Nos gusta ese modo raro de aprobación que es el convencimiento a las multitudes. Viéndolo más allá de la superficie, nos gusta creer que lo que decimos es sagaz, inteligente e ingenioso porque parece convencer a muchos. Nos interesa que estén de acuerdo con nuestras opiniones nuestros amigos virtuales más de lo que sabemos de ellos. ¿Será buena persona quién dijo que tenía toda la razón en el meme que recién puse en mi muro?, ¿cómo habrá llegado a la misma conclusión? Poco importan los detalles cuando el resultado nos gusta. Nos gusta gustar a los demás porque eso, creemos, es ser de buen gusto.

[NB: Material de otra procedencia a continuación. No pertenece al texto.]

Lemma u32_id v : 0 <= v < 2 ^ 32 -> u32 v = v.
Proof. apply Z.mod_small. Qed.

(** top, which is never 0 and may be 65536 *)
Lemma get2_not_zero d i top : 0 < top <= 65536 -> get2byte d i = Some (u16 top) -> get2byteNotZero d i = Some top.
Proof.
  intros Ht Hg. unfold get2byteNotZero. rewrite Hg. cbn. f_equal. change 65535 with (Z.ones 16). rewrite Z.land_ones by lia. unfold u16.
  destruct (decide (top = 65536)) as [->|]; [done|]. change (2 ^ 16) with 65536. rewrite !Z.mod_small by (rewrite ?Z.mod_small; lia). lia.
Qed.

Lemma aget_app_l (a b : list Z) i : i < Z.of_nat (length a) -> aget (a ++ b) i = aget a i.
Proof. intros Hi. unfold aget. case_decide; [|done]. apply lookup_app_l. lia. Qed.

Lemma put_bytes_out d off l : 0 <= off -> off + Z.of_nat (length l) <= Z.of_nat (length d) -> mem l ->
  exists d', put_bytes d off l = Some d' /\ same_out d d' off (off + Z.of_nat (length l)) /\ bytes_at d' off l.
Proof.
  intros H0 Hl Hm. unfold put_bytes. rewrite decide_True by lia. set (n := Z.to_nat off).
  assert (d = take n d ++ take (length l) (drop n d) ++ drop (n + length l) d) as Hd.
  { rewrite <- drop_drop, !take_drop. done. }
  assert (Z.of_nat (length (take n d)) = off) as Hn by (rewrite length_take; lia).
  assert (length (take (length l) (drop n d)) = length l) as Hml by (rewrite length_take, length_drop; lia).
  eexists. split; [done|]. split; [split; [|split]|].
  - rewrite Hd at 3. rewrite !length_app. lia.
  - intros Hmd. repeat (apply Forall_app; split); [by apply Forall_take|done|by apply Forall_drop].
  - intros i [Hi|Hi].
    + rewrite Hd at 3. rewrite !aget_app_l by lia. done.
    + rewrite Hd at 3. replace i with (Z.of_nat (length (take n d)) + (i - off)) by lia. rewrite !aget_app_r by lia.
      transitivity (aget (drop (n + length l) d) (i - off - Z.of_nat (length l))).
      * replace (i - off) with (Z.of_nat (length l) + (i - off - Z.of_nat (length l))) at 1 by lia. apply aget_app_r. lia.
      * replace (i - off) with (Z.of_nat (length (take (length l) (drop n d))) + (i - off - Z.of_nat (length l))) at 2 by lia. symmetry. apply aget_app_r. lia.
  - intros k Hk. rewrite <- Hn. rewrite aget_app_r by lia. by rewrite aget_app_l by lia.
Qed.
(** A hole becomes a free block: the three writes of freeSpace. *)
Lemma page_lay_link pg top A sz B ptrs d (start := top + lay_len A) (pbegin := first_free (start + sz) B 0) : page_lay (set_data pg d) top (A ++ SHole sz :: B) ptrs ->
  exists d1 d2 d3, put2byte d (last_free (hdr pg + 1) top A) start = Some d1 /\ put2byte d1 start pbegin = Some d2 /\ put2byte d2 (start + 2) sz = Some d3 /\
    page_lay (set_data pg d3) top (A ++ SFree sz :: B) ptrs.
Proof.
  intros HP. pose proof (pl_bounds HP) as (B1 & B2 & B3 & B4 & B5 & B6 & _). pose proof (link_at _ _ _ _ _ HP) as (Hat & Hlink & Hn1 & _). pose proof (pl_lay _ _ _ _ HP) as Hl. pose proof (pl_len _ _ _ _ HP) as Hlen. pose proof (pl_frag _ _ _ _ HP) as Hfr. pose proof (pl_mem _ _ _ _ HP) as Hmem.
  apply lay_ok_app in Hl as [_ [Hc HB]]. rewrite frag_app in Hfr. rewrite lay_len_app in Hlen. cbn [frag slen first_free lay_len set_data pg_aData pg_hdrOffset pg_pBt pg_nCell pg_cellOffset] in *. fold start in HB, Hlink. pose proof (lay_len_nonneg _ _ _ _ HB).
  pose proof (free_bounds _ _ _ HB ltac:(lia)) as Hfb. fold pbegin in Hfb. assert (start = top + lay_len A) as Hst by done. clearbody start.
  destruct (put2_out d (last_free (hdr pg + 1) top A) start) as (d1 & R1 & H1 & G1); [lia..|]. pose proof H1 as (L1 & M1 & S1).
  destruct (put2_out d1 start pbegin) as (d2 & R2 & H2 & G2); [lia..|]. pose proof H2 as (L2 & M2 & S2).
  destruct (put2_out d2 (start + 2) sz) as (d3 & R3 & H3 & G3); [lia..|]. pose proof H3 as (L3 & M3 & S3).
  exists d1, d2, d3. split_and!; [done..|]. rewrite u16_id in G1, G2, G3 by lia.
  apply (page_lay_relink (set_data pg d) top A (SHole sz :: B) _ ptrs); cbn [set_data pg_aData pg_hdrOffset first_free lay_ok lay_len slen cell_sum frag]; rewrite <- ?Hst; auto.
  - congruence.
  - intros i Hi Hi' Hi7. rewrite S3, S2, S1 by lia. done.
  - rewrite (get2_out _ _ _ _ _ H3), (get2_out _ _ _ _ _ H2) by lia. done.
  - rewrite (get2_out _ _ _ _ _ H3) by lia. split_and!; [lia|done|done|]. eapply lay_ok_same; [|exact HB]. intros i Hi. rewrite S3, S2, S1 by lia. done.
  - rewrite S3, S2, S1 by lia. done.
Qed.

(** The cell at [start] is freed: the page keeps its other cells. *)
Lemma freeSpace_spec pg top A c B ptrs (start := top + lay_len A) (sz := Z.of_nat (length c)) (pg1 := set_free pg (pg_nFree pg + sz)) : page_lay pg top (A ++ SCell c :: B) ptrs ->
  exists d' top' lay', freeSpace pg start sz = Some (SQLITE_OK, set_data pg1 d') /\ page_lay (set_data pg1 d') top' lay' ptrs /\ same_cells (A ++ SFree sz :: B) lay' top top' /\ gaps 4 lay'.
Proof.
  intros HP. pose proof (pl_bounds HP) as (B1 & B2 & B3 & B4 & B5 & B6 & _). pose proof (link_at _ _ _ _ _ HP) as (Hat & _ & Hn1 & _). pose proof (pl_lay _ _ _ _ HP) as Hl. pose proof (pl_len _ _ _ _ HP) as Hlen.
  pose proof (pl_geo _ _ _ _ HP) as HG. pose proof (ge_cell _ HG). pose proof (ge_child _ HG). pose proof (pl_free _ _ _ _ HP) as Hnfree. destruct (pl_sums HP) as (Hsums & Hfr & _ & Hft0 & Hho). apply lay_ok_app in Hl as [HA [[Hc Hcb] HB]]. pose proof (lay_len_nonneg _ _ _ _ HB).
  rewrite lay_len_app in Hlen. rewrite cell_sum_app in Hnfree, Hsums. cbn [lay_len slen cell_sum] in Hlen, HB, Hnfree, Hsums. fold sz in Hc, Hlen, HB, Hnfree, Hsums. fold start in HB. pose proof (lay_sums _ _ _ _ HA) as (_ & _ & HcA & _). pose proof (lay_sums _ _ _ _ HB) as (_ & _ & HcB & _).
  assert (start = top + lay_len A) as Hst by done. unfold freeSpace. rewrite (proj2 (Z.leb_le (hdr pg + 6 + _) start)), (proj2 (Z.leb_le (start + sz) _)), (proj2 (Z.leb_le 0 sz)) by lia. cbn [assert_ mbind option_bind].
  destruct (secure_zero (flag (bt_btsFlags (pg_pBt pg)) BTS_SECURE_DELETE) (pg_aData pg) start sz) as (d0 & -> & Hs0); [lia..|]. cbn [mbind option_bind]. pose proof (page_lay_hole _ _ _ _ _ _ _ HP Hs0) as HP0. fold sz pg1 in HP0.
  rewrite (proj2 (Z.leb_le start _)) by lia. cbn [assert_ mbind option_bind].
  pose proof (free_find_spec HP0 (S (Z.to_nat (usable pg))) [] A eq_refl ltac:(lia)) as Hfind. cbn [set_data set_free pg1 pg_aData pg_hdrOffset last_free lay_len] in Hfind. fold start in Hfind. rewrite Hfind. cbn [mbind option_bind].
  pose proof (free_bounds _ _ _ HB ltac:(lia)) as Hfb. rewrite (proj2 (Z.ltb_ge _ (first_free _ _ _))) by lia.
  replace ((last_free (hdr pg + 1) top A <? first_free (start + sz) B 0) || (first_free (start + sz) B 0 =? 0)) with true by lia. cbn [assert_ mbind option_bind].
  destruct (page_lay_link _ _ _ _ _ _ _ HP0) as (d1 & d2 & d3 & R1 & R2 & R3 & HP3). fold start in R1, R2, R3. cbn [set_data set_free pg1 pg_aData pg_hdrOffset] in R1. rewrite R1. cbn [mbind option_bind]. rewrite R2. cbn [mbind option_bind]. rewrite R3. cbn [mbind option_bind].
  replace (u16 (pg_nFree pg + u16 sz)) with (pg_nFree pg + sz) by (rewrite (u16_id sz), u16_id by lia; done). fold pg1.
  destruct (coalesce_loop_spec pg1 top ptrs (S (Z.to_nat (usable pg))) d3 [] (A ++ SFree sz :: B) HP3) as (d4 & lay4 & Hco & HP4 & [Hs1 Hs2] & Hnf & Hg4).
  { pose proof (nfree_bound _ _ _ _ (pl_lay _ _ _ _ HP3)). pose proof (pl_len _ _ _ _ HP3) as Hl3. cbn [set_data set_free pg1 pg_pBt] in Hl3. lia. }
  { done. }
  { intros a n b Heq Ha. pose proof (pl_lay _ _ _ _ HP3) as Hl3. rewrite Heq in Hl3. apply lay_ok_app in Hl3 as [Hl3 _]. apply lay_len_nonneg in Hl3. cbn [dist]. lia. }
  cbn [set_data set_free pg1 pg_pBt pg_hdrOffset last_free] in Hco. rewrite Hco. cbn [mbind option_bind]. change (negb (SQLITE_OK =? SQLITE_OK)) with false. cbn [app] in *.
  destruct (free_top_spec pg1 top lay4 ptrs d4 HP4) as (d5 & top5 & lay5 & Hft & HP5 & [Hs3 Hs4] & Hg5). { apply Hnf. rewrite nfree_app. cbn [nfree]. lia. }
  cbn [set_data set_free pg1 pg_hdrOffset] in Hft. rewrite Hft. cbn [mbind option_bind]. exists d5, top5, lay5. split; [done|]. split; [done|]. split; [split; congruence|auto].
Qed.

Sabemos que nos enojaremos si nuestra opinión es rechazada aunque sea por una sola persona. Ese no es impedimento para buscar que los demás piensen que poseemos el conocimiento del bien absoluto. Este es precisamente el inicio de nuestra finalidad en la vida. Sabemos que nos enojaremos por no moldear el cerebro de los otros, pero persistimos en permanecer en redes. Pasamos horas seguidas educando a las masas. Alargamos largas cadenas de comentarios para asfixiarnos con los eslabones. Nada ni nadie cambian si pasamos una, dos, tres, cuatro, cinco, seis, siete u ocho horas en una misma discusión. Seguimos siendo los mismos dogmáticos, quienes intentan incendiar a quienes comentan el dogma totalmente contrario, de esos dogmas del pasado, que por ser del pasado no tienen razón, están totalmente equivocados aunque podrían ser verdaderos, pero son dogmas débiles porque casi nadie los comparten o porque no coinciden con lo que creemos que pensamos. ¿Cómo romper las cadenas de los dogmas propios y extraños?, ¿todo dogma es perjudicial o sólo lo es el dogma que está en contra del dogma de la mayoría de las personas?, ¿y si precisamente ese, el dogma de la minoría, es el dogma que no perjudica, y que, con un atento y minucioso examen, resulta no ser un dogma cualquiera sino algo así como la verdad? Las respuestas a estas preguntas involucran muchas más preguntas, involucran nuestra vida misma. En claro vemos que no podemos seguir creyendo que hacer el bien consiste en violentamente querer convencer a una mayoría, en que con las redes, de manera furibunda y alocada, podremos hacer un cambio crucial y decisivo. Pocas veces lo que se escribe coincide e incide con la realidad. Nadie es tan inteligente ni tan tonto como para educarse con un tuit.